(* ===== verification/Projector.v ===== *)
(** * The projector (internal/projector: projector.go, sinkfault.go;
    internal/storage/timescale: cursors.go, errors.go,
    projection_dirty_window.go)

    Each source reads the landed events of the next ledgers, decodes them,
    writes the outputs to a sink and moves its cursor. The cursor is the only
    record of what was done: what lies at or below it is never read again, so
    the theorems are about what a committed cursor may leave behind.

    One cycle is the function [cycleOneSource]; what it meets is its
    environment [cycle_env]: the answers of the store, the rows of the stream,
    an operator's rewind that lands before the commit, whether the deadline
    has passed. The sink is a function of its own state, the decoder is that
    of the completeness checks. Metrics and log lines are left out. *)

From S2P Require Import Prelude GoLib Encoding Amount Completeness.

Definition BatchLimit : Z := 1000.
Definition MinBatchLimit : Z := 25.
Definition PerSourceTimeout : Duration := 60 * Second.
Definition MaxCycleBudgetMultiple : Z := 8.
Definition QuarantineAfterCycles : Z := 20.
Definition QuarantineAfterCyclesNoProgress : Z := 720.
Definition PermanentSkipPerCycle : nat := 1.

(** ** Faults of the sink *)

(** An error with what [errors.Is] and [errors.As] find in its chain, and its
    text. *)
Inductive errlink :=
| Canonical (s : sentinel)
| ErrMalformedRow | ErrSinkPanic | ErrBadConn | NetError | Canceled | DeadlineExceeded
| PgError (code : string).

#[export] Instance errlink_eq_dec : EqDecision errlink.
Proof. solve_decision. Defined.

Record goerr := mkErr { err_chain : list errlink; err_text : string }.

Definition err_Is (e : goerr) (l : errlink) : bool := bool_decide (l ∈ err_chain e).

+ + + + + + +

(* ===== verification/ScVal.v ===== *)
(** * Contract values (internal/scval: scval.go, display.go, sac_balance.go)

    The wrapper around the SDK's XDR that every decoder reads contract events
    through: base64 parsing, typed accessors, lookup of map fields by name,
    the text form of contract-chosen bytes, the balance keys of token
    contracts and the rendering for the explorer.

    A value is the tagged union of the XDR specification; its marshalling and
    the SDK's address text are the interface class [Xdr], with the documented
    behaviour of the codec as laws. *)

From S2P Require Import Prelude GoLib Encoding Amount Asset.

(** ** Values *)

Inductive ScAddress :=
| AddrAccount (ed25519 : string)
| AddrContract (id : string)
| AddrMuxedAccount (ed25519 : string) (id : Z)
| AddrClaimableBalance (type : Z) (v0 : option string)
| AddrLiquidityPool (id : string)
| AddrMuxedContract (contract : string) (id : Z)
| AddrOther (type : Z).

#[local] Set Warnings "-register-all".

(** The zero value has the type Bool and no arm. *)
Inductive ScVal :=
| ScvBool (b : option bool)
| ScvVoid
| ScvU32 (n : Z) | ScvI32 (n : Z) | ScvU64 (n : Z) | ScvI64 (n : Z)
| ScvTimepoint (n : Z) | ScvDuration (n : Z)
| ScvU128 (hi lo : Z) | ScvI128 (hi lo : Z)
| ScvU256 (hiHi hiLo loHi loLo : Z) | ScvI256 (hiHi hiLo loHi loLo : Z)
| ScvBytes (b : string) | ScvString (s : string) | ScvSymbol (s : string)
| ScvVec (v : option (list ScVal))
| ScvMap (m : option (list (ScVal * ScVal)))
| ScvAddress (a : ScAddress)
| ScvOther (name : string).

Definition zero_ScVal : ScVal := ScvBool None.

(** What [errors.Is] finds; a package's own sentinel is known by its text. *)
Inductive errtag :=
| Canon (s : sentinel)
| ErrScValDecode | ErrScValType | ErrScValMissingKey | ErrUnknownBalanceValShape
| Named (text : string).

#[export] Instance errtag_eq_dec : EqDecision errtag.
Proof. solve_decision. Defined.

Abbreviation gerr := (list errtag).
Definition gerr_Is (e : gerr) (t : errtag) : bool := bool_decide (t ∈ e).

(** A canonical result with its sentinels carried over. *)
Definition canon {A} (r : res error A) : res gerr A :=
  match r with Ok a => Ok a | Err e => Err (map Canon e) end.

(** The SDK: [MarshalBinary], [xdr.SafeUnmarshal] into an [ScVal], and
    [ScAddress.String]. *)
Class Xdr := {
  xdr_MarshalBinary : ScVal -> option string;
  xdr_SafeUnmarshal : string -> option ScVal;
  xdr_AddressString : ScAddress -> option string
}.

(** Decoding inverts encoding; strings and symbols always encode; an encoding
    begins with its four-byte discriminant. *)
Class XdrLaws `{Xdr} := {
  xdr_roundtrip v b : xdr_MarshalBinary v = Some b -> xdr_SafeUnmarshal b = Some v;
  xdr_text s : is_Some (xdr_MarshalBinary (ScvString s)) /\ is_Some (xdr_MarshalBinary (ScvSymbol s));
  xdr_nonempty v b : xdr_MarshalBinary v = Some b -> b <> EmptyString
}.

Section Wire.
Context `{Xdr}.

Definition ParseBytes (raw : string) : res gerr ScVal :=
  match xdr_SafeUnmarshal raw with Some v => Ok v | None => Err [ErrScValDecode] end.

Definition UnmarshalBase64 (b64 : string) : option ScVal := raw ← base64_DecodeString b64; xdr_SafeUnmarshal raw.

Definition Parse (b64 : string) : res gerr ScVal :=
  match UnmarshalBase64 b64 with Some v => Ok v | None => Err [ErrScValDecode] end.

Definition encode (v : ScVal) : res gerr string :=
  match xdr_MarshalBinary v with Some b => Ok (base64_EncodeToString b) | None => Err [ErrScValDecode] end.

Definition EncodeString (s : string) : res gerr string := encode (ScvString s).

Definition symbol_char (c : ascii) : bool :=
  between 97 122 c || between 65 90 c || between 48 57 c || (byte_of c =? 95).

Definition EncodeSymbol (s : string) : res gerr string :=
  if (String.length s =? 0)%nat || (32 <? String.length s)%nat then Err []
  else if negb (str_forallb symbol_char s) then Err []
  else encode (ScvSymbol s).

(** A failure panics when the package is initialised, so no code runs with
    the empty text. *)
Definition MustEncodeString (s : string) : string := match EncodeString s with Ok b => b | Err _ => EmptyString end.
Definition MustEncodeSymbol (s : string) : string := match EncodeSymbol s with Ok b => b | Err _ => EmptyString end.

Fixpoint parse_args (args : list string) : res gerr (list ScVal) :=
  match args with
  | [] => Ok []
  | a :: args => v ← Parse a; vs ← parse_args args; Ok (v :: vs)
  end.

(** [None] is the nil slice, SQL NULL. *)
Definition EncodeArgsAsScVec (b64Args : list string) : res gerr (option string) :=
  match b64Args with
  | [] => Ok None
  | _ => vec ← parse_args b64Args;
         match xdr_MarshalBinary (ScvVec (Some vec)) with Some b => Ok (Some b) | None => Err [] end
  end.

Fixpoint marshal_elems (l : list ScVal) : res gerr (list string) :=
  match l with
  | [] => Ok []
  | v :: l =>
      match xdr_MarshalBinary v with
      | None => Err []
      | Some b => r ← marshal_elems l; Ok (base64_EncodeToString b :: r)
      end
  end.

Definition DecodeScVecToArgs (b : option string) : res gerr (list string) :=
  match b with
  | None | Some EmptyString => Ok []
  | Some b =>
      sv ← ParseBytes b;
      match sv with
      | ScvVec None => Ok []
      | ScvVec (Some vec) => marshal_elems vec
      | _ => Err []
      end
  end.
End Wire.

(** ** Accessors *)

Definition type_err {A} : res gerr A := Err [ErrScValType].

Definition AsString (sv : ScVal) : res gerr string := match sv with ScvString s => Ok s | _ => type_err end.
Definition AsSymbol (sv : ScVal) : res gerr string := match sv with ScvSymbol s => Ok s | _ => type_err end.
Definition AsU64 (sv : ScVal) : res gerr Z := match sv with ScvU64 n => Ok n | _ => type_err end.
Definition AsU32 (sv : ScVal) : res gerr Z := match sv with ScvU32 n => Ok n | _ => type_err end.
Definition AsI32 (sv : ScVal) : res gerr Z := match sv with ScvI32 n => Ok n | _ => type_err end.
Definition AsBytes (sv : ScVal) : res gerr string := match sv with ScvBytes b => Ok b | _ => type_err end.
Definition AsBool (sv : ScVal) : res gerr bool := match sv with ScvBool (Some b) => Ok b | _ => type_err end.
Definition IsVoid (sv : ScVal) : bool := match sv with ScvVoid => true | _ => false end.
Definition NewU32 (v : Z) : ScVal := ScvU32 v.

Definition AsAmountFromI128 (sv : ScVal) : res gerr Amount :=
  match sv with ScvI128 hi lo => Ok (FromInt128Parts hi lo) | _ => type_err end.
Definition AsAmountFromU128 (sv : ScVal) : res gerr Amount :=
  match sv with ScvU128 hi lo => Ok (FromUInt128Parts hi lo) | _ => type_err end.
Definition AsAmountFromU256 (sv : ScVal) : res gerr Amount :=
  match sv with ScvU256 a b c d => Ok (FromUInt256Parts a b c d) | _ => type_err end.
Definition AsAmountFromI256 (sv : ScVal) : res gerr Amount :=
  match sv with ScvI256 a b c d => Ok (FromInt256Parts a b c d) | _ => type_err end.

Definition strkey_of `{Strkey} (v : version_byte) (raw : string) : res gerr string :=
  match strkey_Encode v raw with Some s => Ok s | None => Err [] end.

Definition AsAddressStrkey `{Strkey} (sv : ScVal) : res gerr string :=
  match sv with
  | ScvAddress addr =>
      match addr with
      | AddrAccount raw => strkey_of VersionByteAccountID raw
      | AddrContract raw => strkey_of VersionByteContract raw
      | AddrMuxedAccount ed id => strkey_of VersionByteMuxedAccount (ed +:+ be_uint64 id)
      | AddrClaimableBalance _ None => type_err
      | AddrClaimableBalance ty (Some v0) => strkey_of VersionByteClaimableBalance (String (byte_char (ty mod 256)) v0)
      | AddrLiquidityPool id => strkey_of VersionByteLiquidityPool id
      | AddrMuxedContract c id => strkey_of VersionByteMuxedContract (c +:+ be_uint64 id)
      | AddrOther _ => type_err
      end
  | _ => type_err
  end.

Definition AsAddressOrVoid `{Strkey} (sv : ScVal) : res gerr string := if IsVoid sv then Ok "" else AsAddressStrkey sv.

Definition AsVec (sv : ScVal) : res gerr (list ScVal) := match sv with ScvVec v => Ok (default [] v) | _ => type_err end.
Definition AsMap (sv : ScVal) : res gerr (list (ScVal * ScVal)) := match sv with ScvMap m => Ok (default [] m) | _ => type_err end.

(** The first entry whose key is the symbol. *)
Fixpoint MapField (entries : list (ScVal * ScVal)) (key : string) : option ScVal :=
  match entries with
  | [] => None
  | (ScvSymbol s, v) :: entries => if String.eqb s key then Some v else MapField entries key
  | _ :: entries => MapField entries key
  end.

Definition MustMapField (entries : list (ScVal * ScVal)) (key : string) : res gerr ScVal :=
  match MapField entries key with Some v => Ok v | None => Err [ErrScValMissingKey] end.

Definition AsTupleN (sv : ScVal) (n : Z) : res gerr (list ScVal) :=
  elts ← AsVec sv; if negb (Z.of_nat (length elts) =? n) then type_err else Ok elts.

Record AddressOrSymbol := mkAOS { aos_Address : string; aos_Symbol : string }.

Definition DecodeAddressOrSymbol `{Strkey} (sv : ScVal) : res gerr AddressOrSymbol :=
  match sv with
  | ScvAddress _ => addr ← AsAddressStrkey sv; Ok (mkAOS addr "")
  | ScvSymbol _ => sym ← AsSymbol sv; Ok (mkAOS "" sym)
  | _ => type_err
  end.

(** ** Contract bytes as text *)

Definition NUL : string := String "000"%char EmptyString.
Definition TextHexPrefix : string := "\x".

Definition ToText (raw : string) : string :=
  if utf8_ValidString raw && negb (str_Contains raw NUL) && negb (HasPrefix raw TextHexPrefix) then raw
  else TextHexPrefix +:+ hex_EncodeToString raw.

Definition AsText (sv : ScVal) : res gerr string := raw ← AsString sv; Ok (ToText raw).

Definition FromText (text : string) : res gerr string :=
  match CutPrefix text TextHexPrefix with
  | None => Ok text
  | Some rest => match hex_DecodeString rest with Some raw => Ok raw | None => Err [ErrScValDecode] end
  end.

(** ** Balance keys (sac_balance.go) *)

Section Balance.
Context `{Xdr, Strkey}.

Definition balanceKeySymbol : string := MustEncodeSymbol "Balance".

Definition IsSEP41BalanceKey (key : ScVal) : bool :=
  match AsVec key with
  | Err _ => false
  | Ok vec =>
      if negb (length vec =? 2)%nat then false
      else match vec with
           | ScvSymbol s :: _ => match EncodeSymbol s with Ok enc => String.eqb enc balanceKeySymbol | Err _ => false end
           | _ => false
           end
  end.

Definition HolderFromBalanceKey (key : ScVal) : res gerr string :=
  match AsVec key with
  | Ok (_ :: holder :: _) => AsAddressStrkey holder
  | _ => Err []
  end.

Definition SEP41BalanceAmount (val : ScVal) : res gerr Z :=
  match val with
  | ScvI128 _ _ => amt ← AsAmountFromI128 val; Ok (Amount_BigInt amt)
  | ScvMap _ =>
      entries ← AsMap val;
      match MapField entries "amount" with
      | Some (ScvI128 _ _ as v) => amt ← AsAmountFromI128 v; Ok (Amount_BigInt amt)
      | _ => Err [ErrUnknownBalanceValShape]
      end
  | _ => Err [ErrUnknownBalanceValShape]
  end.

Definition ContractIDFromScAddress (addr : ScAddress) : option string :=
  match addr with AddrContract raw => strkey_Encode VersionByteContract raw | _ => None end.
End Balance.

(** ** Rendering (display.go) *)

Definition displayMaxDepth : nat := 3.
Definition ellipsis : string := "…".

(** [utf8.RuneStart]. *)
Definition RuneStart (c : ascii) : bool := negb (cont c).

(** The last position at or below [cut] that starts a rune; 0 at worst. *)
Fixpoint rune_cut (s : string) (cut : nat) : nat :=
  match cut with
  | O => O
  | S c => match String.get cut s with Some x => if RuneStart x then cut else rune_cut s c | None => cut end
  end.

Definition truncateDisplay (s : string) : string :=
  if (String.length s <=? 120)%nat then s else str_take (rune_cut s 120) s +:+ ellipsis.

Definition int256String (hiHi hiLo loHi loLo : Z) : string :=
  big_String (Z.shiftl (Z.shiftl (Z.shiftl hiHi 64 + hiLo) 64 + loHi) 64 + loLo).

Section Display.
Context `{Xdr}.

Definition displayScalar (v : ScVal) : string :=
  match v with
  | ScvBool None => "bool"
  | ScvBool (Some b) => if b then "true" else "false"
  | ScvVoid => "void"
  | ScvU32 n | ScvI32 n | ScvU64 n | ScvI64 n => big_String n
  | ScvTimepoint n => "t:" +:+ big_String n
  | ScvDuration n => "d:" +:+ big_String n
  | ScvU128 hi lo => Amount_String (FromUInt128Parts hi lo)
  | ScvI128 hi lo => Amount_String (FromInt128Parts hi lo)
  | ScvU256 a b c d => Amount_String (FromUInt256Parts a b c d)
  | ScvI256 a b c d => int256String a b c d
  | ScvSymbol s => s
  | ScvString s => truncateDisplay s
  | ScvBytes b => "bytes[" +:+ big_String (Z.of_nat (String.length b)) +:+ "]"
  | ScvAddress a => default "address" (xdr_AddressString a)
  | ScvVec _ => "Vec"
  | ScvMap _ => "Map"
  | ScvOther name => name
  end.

+ + + + + + +

§ DIRECTIONS FOR THIS TASK
Retype only the stretch of lines above starting at the one with "(* ===== verification/Projector.v ===== *)" and stopping at the one with "Each source reads", exactly as written, with both kept.

§ EXPECTED OUTPUT
(* ===== verification/Projector.v ===== *)
(** * The projector (internal/projector: projector.go, sinkfault.go;
    internal/storage/timescale: cursors.go, errors.go,
    projection_dirty_window.go)

    Each source reads the landed events of the next ledgers, decodes them,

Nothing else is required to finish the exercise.